(** ** Unmapping *)

Lemma unmap_page_ok R r v s :
  pt_inv (vm_pmm s) (ram s) R -> r ∈ R ->
  returns (unmap_page r v) s (fun _ s' =>
    vm_pmm s' = vm_pmm s /\ vm_mapped R r v 0 s s').
Proof.
  intros Hinv Hr. unfold unmap_page, vmm_get_pte_pml4_phys. wp_step.
  eapply wp_Done; [apply (walk_lookup_ok R r v s 3 r); [done|done|constructor]|].
  destruct (descend (ram s) 3 r v) as [t|] eqn:Hd.
  - assert (reaches (ram s) r v 0 t) as Ht by (eapply descend_reaches; [constructor|done]).
    pose proof (pt_table _ _ _ Hinv _ _ _ _ Hr Ht) as Htab.
    pose proof (table_in_ram _ _ _ Htab (PT_IDX_range v)) as Hin.
    replace (nonzero (t + 8 * PT_IDX v)) with true.
    2: { symmetry. apply nonzero_pos. destruct Htab as (_ & ? & _). pose proof (PT_IDX_range v). lia. }
    wp_step. apply rd64_ok; [done|]. destruct (present _) eqn:Hp.
    + apply wr64_ok; [done|]. split; [done|]. split.
      * apply (leaf_inv Hinv _ Hr Ht).
      * apply (leaf_step Hinv _ Hr Ht).
      * intros w. cbn [set_ram ram]. by apply (leaf_translate Hinv _ Hr Ht).
      * intros r' w Hr' Hne Hw. cbn [set_ram ram]. by apply (leaf_other Hinv _ Hr Ht).
    + wp_step. split; [done|]. split; [done|done| |done]. intros w.
      destruct (Z.eqb_spec (vpn w) (vpn v)) as [[Hs Hi]%same_page|]; [|done].
      rewrite (translate_reached (m := ram s) r w t).
      * unfold entry_phys. by rewrite Hi, Hp.
      * apply same_path_sym in Hs. by eapply reaches_path.
  - cbn. split; [done|]. split; [done|done| |done]. intros w.
    destruct (Z.eqb_spec (vpn w) (vpn v)) as [[Hs Hi]%same_page|]; [|done].
    apply translate_not_reached. intros t Ht. assert (reaches (ram s) r v 0 t) as Hv by by eapply reaches_path.
    by rewrite (reaches_descend _ _ _ _ _ Hv) in Hd.
Qed.

Lemma vpn_small w : 0 <= w < 2^48 -> vpn w = w / 4096.
Proof. intros. unfold vpn. apply Z.mod_small. zlia. Qed.

(** Low pages below [b] that the loop has reached from [a]. *)
Definition in_pages (a b w : Z) : bool := (a / 4096 <=? w / 4096) && (w / 4096 <? b / 4096).

Lemma in_pages_next a x w :
  a <= x -> x mod 4096 = 0 ->
  in_pages a (x + 4096) w = (w / 4096 =? x / 4096) || in_pages a x w.
Proof.
  intros Ha Hx. unfold in_pages.
  assert (a / 4096 <= x / 4096) by zlia. assert ((x + 4096) / 4096 = x / 4096 + 1) as -> by zlia.
  blia.
Qed.

(** C22: unmapping a range that ends below 2^48 ends, makes every page that meets the
    range unmapped, and leaves every other page of the address space and every other
    address space as it was. *)
Theorem vmm_unmap_range_unmaps R r virt n fuel s :
  pt_inv (vm_pmm s) (ram s) R -> r ∈ R ->
  0 <= virt -> 0 < n -> virt + n < 2^48 -> n / 4096 + 2 < Z.of_nat fuel ->
  returns (vmm_unmap_range_pml4 fuel r virt n) s (fun _ s' =>
    pt_inv (vm_pmm s') (ram s') R /\ vm_pmm s' = vm_pmm s /\
    (forall w, 0 <= w < 2^48 ->
       translate (ram s') r w =
       if in_pages virt (virt + n + 4095) w then 0 else translate (ram s) r w) /\
    (forall r' w, r' ∈ R -> r' <> r -> PML4_IDX w <> 511 ->
       translate (ram s') r' w = translate (ram s) r' w)).
Proof.
  intros Hinv Hr Hv Hn Hlt Hfuel. unfold vmm_unmap_range_pml4.
  replace (n =? 0) with false by blia. rewrite u64_small by lia.
  rewrite land_page_mask by lia.
  set (I := fun x s' =>
    virt / 4096 * 4096 <= x < virt + n + 4096 /\ x mod 4096 = 0 /\
    pt_inv (vm_pmm s') (ram s') R /\ vm_pmm s' = vm_pmm s /\
    (forall w, 0 <= w < 2^48 ->
       translate (ram s') r w =
       if in_pages (virt / 4096 * 4096) x w then 0 else translate (ram s) r w) /\
    (forall r' w, r' ∈ R -> r' <> r -> PML4_IDX w <> 511 ->
       translate (ram s') r' w = translate (ram s) r' w)).
  apply (wp_iter _ I (fun x _ => Z.to_nat ((virt + n + 4095 - x) / 4096))).
  2: { unfold I. split_and!; [lia|zlia|zlia|done|done| |done]. intros w Hw.
       unfold in_pages. replace (_ && _) with false; [done|]. symmetry. blia. }
  2: { zlia. }
  intros x s' (Hx & Ha & Hinv' & Hp & Htr & Hoth). destruct (Z.ltb_spec x (virt + n)).
  - wp_step. eapply wp_mono; [apply (unmap_page_ok R r x s' Hinv' Hr)|].
    intros [] s1 (Hp1 & [Hi1 _ Hpg Ho1]). wp_step.
    assert (u64 (x + PAGE_SIZE) = x + 4096) as -> by (unfold PAGE_SIZE; apply u64_small; zlia).
    split; [|zlia]. unfold I. split_and!; [zlia|zlia|zlia|done|congruence| |].
    + intros w Hw. rewrite Hpg, Htr by done. rewrite in_pages_next by lia.
      rewrite !vpn_small by zlia. by destruct (_ =? _).
    + intros r' w Hr' Hne Hw. by rewrite Ho1, Hoth.
  - wp_step. split_and!; [done|done| |done]. intros w Hw. rewrite Htr by done.
    replace (in_pages (virt / 4096 * 4096) x w) with (in_pages virt (virt + n + 4095) w); [done|].
    unfold in_pages. f_equal; f_equal; zlia.
Qed.

(** a range whose end lies in the last page of the address space is never
    finished: the page counter wraps to zero below the end, whatever the fuel. *)
Theorem vmm_unmap_range_never_ends r virt n fuel s s' :
  n <> 0 -> 2^64 - 4096 < u64 (virt + n) ->
  vmm_unmap_range_pml4 fuel r virt n s <> Done (tt, s').
Proof.
  intros Hn Hend. unfold vmm_unmap_range_pml4. replace (n =? 0) with false by blia.
  assert (Z.land virt PAGE_MASK mod 4096 = 0 /\ 0 <= Z.land virt PAGE_MASK < 2^64) as [Ha Hr].
  { rewrite Z.land_comm. split; [|apply land_bound; [lia|rewrite PAGE_MASK_val; lia]].
    change 4096 with (2^12). rewrite <- Z.land_ones by lia.
    rewrite (Z.land_comm PAGE_MASK), <- Z.land_assoc. by rewrite (eq_refl : Z.land PAGE_MASK (Z.ones 12) = 0), Z.land_0_r. }
  generalize dependent (Z.land virt PAGE_MASK). intros x. revert x s.
  induction fuel as [|fuel IH]; intros x s Ha Hr; [done|]. cbn [iter].
  replace (x <? u64 (virt + n)) with true by (symmetry; apply Z.ltb_lt; zlia).
  intros (y & s1 & (? & s2 & _ & [= <- <-])%bind_inv & H)%bind_inv.
  revert H. apply IH; unfold u64, PAGE_SIZE; zlia.
Qed.

(** ** A new address space *)

Section new_space.
Context {s : vm} {R : gset Z} (Hinv : pt_inv (vm_pmm s) (ram s) R) (Hcr3 : cr3 s ∈ R).
Context (g : Z) (p' : pmm) (Hal : allocated (vm_pmm s) g p') (m1 : mem).
Hypothesis Hm1 : forall a, m1 a = if decide (a / 4096 = g / 4096) then 0 else ram s a.

Let e : Z := load64 m1 (cr3 s + 8 * 511).
Let m2 : mem := store64 m1 (g + 8 * 511) e.

Lemma space_g : table_ok p' g.
Proof. by destruct (allocated_page _ _ _ (pt_pmm _ _ _ Hinv) Hal) as (Hg & _). Qed.

Lemma space_m2_other a : a / 4096 <> g / 4096 -> m2 a = ram s a.
Proof.
  intros Ha. pose proof space_g as (Hga & _). unfold m2.
  rewrite store64_other; [rewrite Hm1; by case_decide|].
  destruct (decide (g + 8 * 511 <= a)); [right|left; lia].
  destruct (decide (a < g + 8 * 511 + 8)); [|lia].
  destruct Ha. eapply (word_in_page g 511); lia.
Qed.

Lemma space_ok : mem_ok m2.
Proof.
  apply mem_ok_store_le. intros a. rewrite Hm1. case_decide; [lia|apply Hinv].
Qed.

(** The new root's entries: the kernel slot is copied, the others are empty. *)
Lemma space_entry v :
  entry m2 3 g v = if PML4_IDX v =? 511 then entry (ram s) 3 (cr3 s) v else 0.
Proof.
  pose proof space_g as (Hga & Hgr & _). pose proof (level_idx_range 3 v) as Hi. simpl in Hi.
  unfold entry, m2, level_idx. destruct (Z.eqb_spec (PML4_IDX v) 511) as [->|Hne].
  - rewrite load64_store64.
    + unfold e. apply load_le_ext. intros a Ha. rewrite Hm1. case_decide as Hd; [|done].
      destruct (fresh_not_table R s g p' Hinv Hal (cr3 s) v 3 (cr3 s) Hcr3); [constructor|].
      rewrite <- Hd. symmetry. eapply (word_in_page (cr3 s) 511); [|lia|lia].
      apply (pt_table _ _ _ Hinv (cr3 s) v 3 (cr3 s) Hcr3). constructor.
    + apply load64_range. intros a. rewrite Hm1. case_decide; [lia|apply Hinv].
  - rewrite load64_store64_other by (apply words_apart; [done|done|lia|lia|by right]).
    unfold load64. rewrite (load_le_ext 8 m1 (fun _ => 0)); [done|]. intros a Ha. rewrite Hm1.
    rewrite decide_True; [done|]. by eapply (word_in_page g (PML4_IDX v)).
Qed.

Lemma space_old r v l t : r ∈ R -> reaches m2 r v l t <-> reaches (ram s) r v l t.
Proof. by apply (fresh_reaches R s g p' m2 Hinv Hal space_m2_other). Qed.

Lemma space_new v l t :
  reaches m2 g v l t <->
  (l = 3%nat /\ t = g) \/ ((l < 3)%nat /\ PML4_IDX v = 511 /\ reaches (ram s) (cr3 s) v l t).
Proof.
  split.
  - induction 1 as [|l t H IH Hl]; [by left|]. right.
    destruct IH as [[Hl3 ->]|(Hl3 & Hv & IH)].
    + injection Hl3 as ->. rewrite space_entry in *.
      destruct (Z.eqb_spec (PML4_IDX v) 511) as [Hv|]; [|done]. split_and!; [lia|done|].
      constructor; [constructor|done].
    + split_and!; [lia|done|]. apply (space_old (cr3 s)); [done|]. constructor; [by apply space_old|done].
  - intros [[-> ->]|(Hl & Hv & H)]; [constructor|].
    induction H as [|l t H IH Hlk]; [lia|].
    destruct (decide (S l = 3)%nat) as [He|].
    + injection He as ->. inversion H as [|? t0 H0]; subst; [|apply reaches_level in H0; lia].
      pose proof (space_entry v) as Hse. rewrite Hv in Hse. simpl (511 =? 511) in Hse. cbn iota in Hse.
      rewrite <- Hse in *. constructor; [constructor|done].
    + assert (reaches m2 g v (S l) t) as IH' by (apply IH; lia).
      assert (entry m2 (S l) t v = entry (ram s) (S l) t v) as He.
      { unfold entry. apply (fresh_word R s g p' m2 Hinv Hal space_m2_other (cr3 s) v (S l) t);
          [done|done|apply level_idx_range]. }
      rewrite <- He in *. by constructor.
Qed.

Lemma space_inv : pt_inv p' m2 ({[g]} ∪ R).
Proof.
  pose proof (fresh_inv R s g p' m2 Hinv Hal space_m2_other space_ok) as Hi. split.
  - apply Hi.
  - apply space_ok.
  - intros r v l t [->%elem_of_singleton|Hr]%elem_of_union Ht; [|by eapply (pt_table _ _ _ Hi)].
    apply space_new in Ht as [[_ ->]|(_ & _ & Ht)]; [apply space_g|].
    eapply (pt_table _ _ _ Hi (cr3 s)); [done|by apply space_old].
  - assert (forall r v l t, r ∈ R -> reaches m2 r v l t -> t <> g) as Hng.
    { intros r v l t Hr Ht%space_old ->; [|done].
      by destruct (fresh_not_table R s g p' Hinv Hal _ _ _ _ Hr Ht). }
    assert (forall v l t, reaches m2 g v l t -> l <> 3%nat ->
      PML4_IDX v = 511 /\ reaches m2 (cr3 s) v l t) as Hlow.
    { intros v l t [[? _]|(_ & Hv & Ht)]%space_new Hl; [done|]. split; [done|by apply space_old]. }
    assert (forall r v v' l l' t, r ∈ R -> reaches m2 r v l t -> reaches m2 g v' l' t ->
      l = l' /\ same_path l v v' /\ ((l < 3)%nat /\ PML4_IDX v' = 511)) as Hmix.
    { intros r v v' l l' t Hr Ht Ht'. destruct (decide (l' = 3)%nat) as [->|Hl'].
      - apply space_new in Ht' as [[_ ->]|(? & _)]; [|lia]. by destruct (Hng r v l g Hr Ht).
      - destruct (Hlow _ _ _ Ht' Hl') as [Hv Ht''].
        destruct (pt_unique _ _ _ Hi _ _ _ _ _ _ _ Hr Hcr3 Ht Ht'') as (-> & ? & _).
        split_and!; [done..| |done]. apply reaches_level in Ht'. lia. }
    intros r r' v v' l l' t [->%elem_of_singleton|Hr]%elem_of_union
      [->%elem_of_singleton|Hr']%elem_of_union Ht Ht'.
    + destruct (decide (l = 3)%nat) as [->|Hl].
      * apply space_new in Ht as [[_ ->]|(? & _)]; [|lia].
        apply space_new in Ht' as [[-> _]|(Hl' & Hv' & Ht')].
        { split_and!; [done| |by left]. intros k Hk. lia. }
        apply space_old in Ht'; [|done]. by destruct (Hng _ _ _ _ Hcr3 Ht').
      * destruct (Hlow _ _ _ Ht Hl) as [Hv Ht1].
        destruct (Hmix _ _ _ _ _ _ Hcr3 Ht1 Ht') as (-> & ? & _). split_and!; [done..|by left].
    + destruct (Hmix _ _ _ _ _ _ Hr' Ht' Ht) as (-> & Hs & Hl).
      split_and!; [done|by apply same_path_sym|by right].
    + destruct (Hmix _ _ _ _ _ _ Hr Ht Ht') as (-> & Hs & Hl & Hv).
      split_and!; [done|done|right]. split; [done|]. rewrite <- Hv. apply (Hs 3%nat). lia.
    + by eapply (pt_unique _ _ _ Hi).
Qed.

Lemma space_translate_new v :
  translate m2 g v = if PML4_IDX v =? 511 then translate (ram s) (cr3 s) v else 0.
Proof.
  destruct (reached_dec (m := m2) g v) as [[t Ht]|Hn].
  - rewrite (translate_reached _ _ _ Ht). apply space_new in Ht as [[? _]|(_ & -> & Ht)]; [done|].
    simpl. rewrite (translate_reached _ _ _ Ht). f_equal.
    apply (fresh_word R s g p' m2 Hinv Hal space_m2_other _ _ _ _ _ Hcr3 Ht (PT_IDX_range v)).
  - rewrite (translate_not_reached _ _ Hn). destruct (Z.eqb_spec (PML4_IDX v) 511) as [Hv|]; [|done].
    symmetry. apply translate_not_reached. intros t Ht. apply (Hn t), space_new. right.
    split_and!; [lia|done|done].
Qed.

-*-

* **EXERCISE DESCRIPTION**: The required answer is the exact run of lines above starting at the line with "split; [|zlia]. unfold" and ending at the line with "rewrite store64_other; [rewrite", with both ends present.

* **RESPONSE FOR THIS EXERCISE**:
    split; [|zlia]. unfold I. split_and!; [zlia|zlia|zlia|done|congruence| |].
    + intros w Hw. rewrite Hpg, Htr by done. rewrite in_pages_next by lia.
      rewrite !vpn_small by zlia. by destruct (_ =? _).
    + intros r' w Hr' Hne Hw. by rewrite Ho1, Hoth.
  - wp_step. split_and!; [done|done| |done]. intros w Hw. rewrite Htr by done.
    replace (in_pages (virt / 4096 * 4096) x w) with (in_pages virt (virt + n + 4095) w); [done|].
    unfold in_pages. f_equal; f_equal; zlia.
Qed.

(** a range whose end lies in the last page of the address space is never
    finished: the page counter wraps to zero below the end, whatever the fuel. *)
Theorem vmm_unmap_range_never_ends r virt n fuel s s' :
  n <> 0 -> 2^64 - 4096 < u64 (virt + n) ->
  vmm_unmap_range_pml4 fuel r virt n s <> Done (tt, s').
Proof.
  intros Hn Hend. unfold vmm_unmap_range_pml4. replace (n =? 0) with false by blia.
  assert (Z.land virt PAGE_MASK mod 4096 = 0 /\ 0 <= Z.land virt PAGE_MASK < 2^64) as [Ha Hr].
  { rewrite Z.land_comm. split; [|apply land_bound; [lia|rewrite PAGE_MASK_val; lia]].
    change 4096 with (2^12). rewrite <- Z.land_ones by lia.
    rewrite (Z.land_comm PAGE_MASK), <- Z.land_assoc. by rewrite (eq_refl : Z.land PAGE_MASK (Z.ones 12) = 0), Z.land_0_r. }
  generalize dependent (Z.land virt PAGE_MASK). intros x. revert x s.
  induction fuel as [|fuel IH]; intros x s Ha Hr; [done|]. cbn [iter].
  replace (x <? u64 (virt + n)) with true by (symmetry; apply Z.ltb_lt; zlia).
  intros (y & s1 & (? & s2 & _ & [= <- <-])%bind_inv & H)%bind_inv.
  revert H. apply IH; unfold u64, PAGE_SIZE; zlia.
Qed.

(** ** A new address space *)

Section new_space.
Context {s : vm} {R : gset Z} (Hinv : pt_inv (vm_pmm s) (ram s) R) (Hcr3 : cr3 s ∈ R).
Context (g : Z) (p' : pmm) (Hal : allocated (vm_pmm s) g p') (m1 : mem).
Hypothesis Hm1 : forall a, m1 a = if decide (a / 4096 = g / 4096) then 0 else ram s a.

Let e : Z := load64 m1 (cr3 s + 8 * 511).
Let m2 : mem := store64 m1 (g + 8 * 511) e.

Lemma space_g : table_ok p' g.
Proof. by destruct (allocated_page _ _ _ (pt_pmm _ _ _ Hinv) Hal) as (Hg & _). Qed.

Lemma space_m2_other a : a / 4096 <> g / 4096 -> m2 a = ram s a.
Proof.
  intros Ha. pose proof space_g as (Hga & _). unfold m2.
  rewrite store64_other; [rewrite Hm1; by case_decide|].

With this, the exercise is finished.